+++ PROVIDED DATA

#[export] Instance sim_provides_members :
  ProvidesMembers (E:=sim_cloud) (LoadBalancerPoolMembers sim_client).
Proof.
  refine {| present := sim_present : _ → _ → @World sim_platform → Prop |}.
  - intros pool. apply pure_recovers. intros w _. apply NoDup_sim_members.
  - intros pool req w Hw. apply sim_other_recovers; [|done|done|done]. intros. by apply steady_other.
  - intros pool id req. apply faulty_gentle; [intros; by apply member_update_steady|].
    intros w. by destruct (find_id _ _) as [[]|].
  - intros pool id. apply faulty_gentle; intros w; [intros Hw|]; destruct (find_id _ _) as [[]|]; try done.
    by apply steady_delete.
  - intros pool id req w Hw [[n r] Hp]. apply sim_other_recovers; [intros; by apply member_update_steady| |done|].
    + intros w'. by destruct (find_id (sel (as_member pool) w') id) as [[]|].
    + change (find_id (sel (as_member pool) (set_faults (tail (sim_faults w)) w)) id) with (find_id (sel (as_member pool) w) id).
      by rewrite Hp.
  - intros pool id w Hw [[n r] Hp]. apply sim_other_recovers; [| |done|].
    + intros w' Hw'. destruct (find_id (sel (as_member pool) w') id) as [[]|]; [by apply steady_delete|done].
    + intros w'. by destruct (find_id (sel (as_member pool) w') id) as [[]|].
    + change (find_id (sel (as_member pool) (set_faults (tail (sim_faults w)) w)) id) with (find_id (sel (as_member pool) w) id).
      by rewrite Hp.
  - intros pool w l w' m _ [= <- <-] (n & r & Hn & ->)%elem_of_sim_members. by eapply find_id_is_Some.
  - done.
  - intros pool id req w x w' Hp. simpl. unfold sim_member_Create, faulty. destruct (default _ _); try done.
    intros [= _ <-]. destruct (present_id _ _ _ Hp) as [n ->]. apply present_iff in Hp as [r Hr]. apply present_iff.
    rewrite sel_member_insert. apply lookup_insert_is_Some'. right. by exists r.
  - intros pool id id' req w w' Hp. simpl. unfold sim_member_Update, faulty. destruct (default _ _); try done.
    destruct (find_id _ _) as [[n' r']|]; [|done]. intros [= <-].
    destruct (present_id _ _ _ Hp) as [n ->]. apply present_iff in Hp as [r Hr]. apply present_iff.
    rewrite sel_member_insert. apply lookup_insert_is_Some'. right. by exists r.
  - intros pool id id' w w' Hp Hne. simpl. unfold sim_delete, faulty. destruct (default _ _); try done.
    destruct (find_id _ _) as [[n' r']|] eqn:Ef; [|done]. intros [= <-]. apply find_id_Some in Ef as [_ ->].
    destruct (present_id _ _ _ Hp) as [n ->]. apply present_iff in Hp as [r Hr]. apply present_iff.
    rewrite sel_delete. exists r. apply lookup_delete_Some. split; [|done]. intros ->. by apply Hne.
Defined.

(** ** The floating IP *)

(** An update keeps the tags. *)
Lemma fip_update_steady ip req w :
  sim_steady w →
  sim_steady (snd (match find_id (sel as_fip w) ip with
    | Some (n, r) =>
        (Ok (), set_items (<[n := IRes (CFloatingIP
            (mkFloatingIPCreateRequest (FloatingIPCreateRequest_IPVersion r)
               (FloatingIPCreateRequest_Region r) (FloatingIPCreateRequest_Tags r)
               (FloatingIPUpdateRequest_LoadBalancer req) (FloatingIPUpdateRequest_Server req)))]> (sim_items w)) w)
    | None => (Err notFoundErr, w)
    end)).
Proof.
  intros (Hs & Hl & Hu). destruct (find_id _ _) as [[n r]|] eqn:Ef; [|done].
  apply find_id_Some in Ef as [Hn%(sel_lookup CFloatingIP) _]; [|intros [[]| |] ?; simpl; split; intros; by simplify_eq].
  split; [done|split; [done|]]. simpl. apply unique_tags_other; [done|].
  intros k key value (r' & Hr & Hk & Ht). rewrite lookup_insert_eq in Hr. injection Hr as <-.
  by exists (CFloatingIP r).
Qed.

++++++

WORK INSTRUCTION:
Set down, exactly as they appear above, all lines from the one that has "(sim_items w)) w)" down to the one that has "apply find_id_Some in Ef as [Hn%(sel_lookup", including those two and no others.

ANSWER AREA:
               (FloatingIPUpdateRequest_LoadBalancer req) (FloatingIPUpdateRequest_Server req)))]> (sim_items w)) w)
    | None => (Err notFoundErr, w)
    end)).
Proof.
  intros (Hs & Hl & Hu). destruct (find_id _ _) as [[n r]|] eqn:Ef; [|done].
  apply find_id_Some in Ef as [Hn%(sel_lookup CFloatingIP) _]; [|intros [[]| |] ?; simpl; split; intros; by simplify_eq].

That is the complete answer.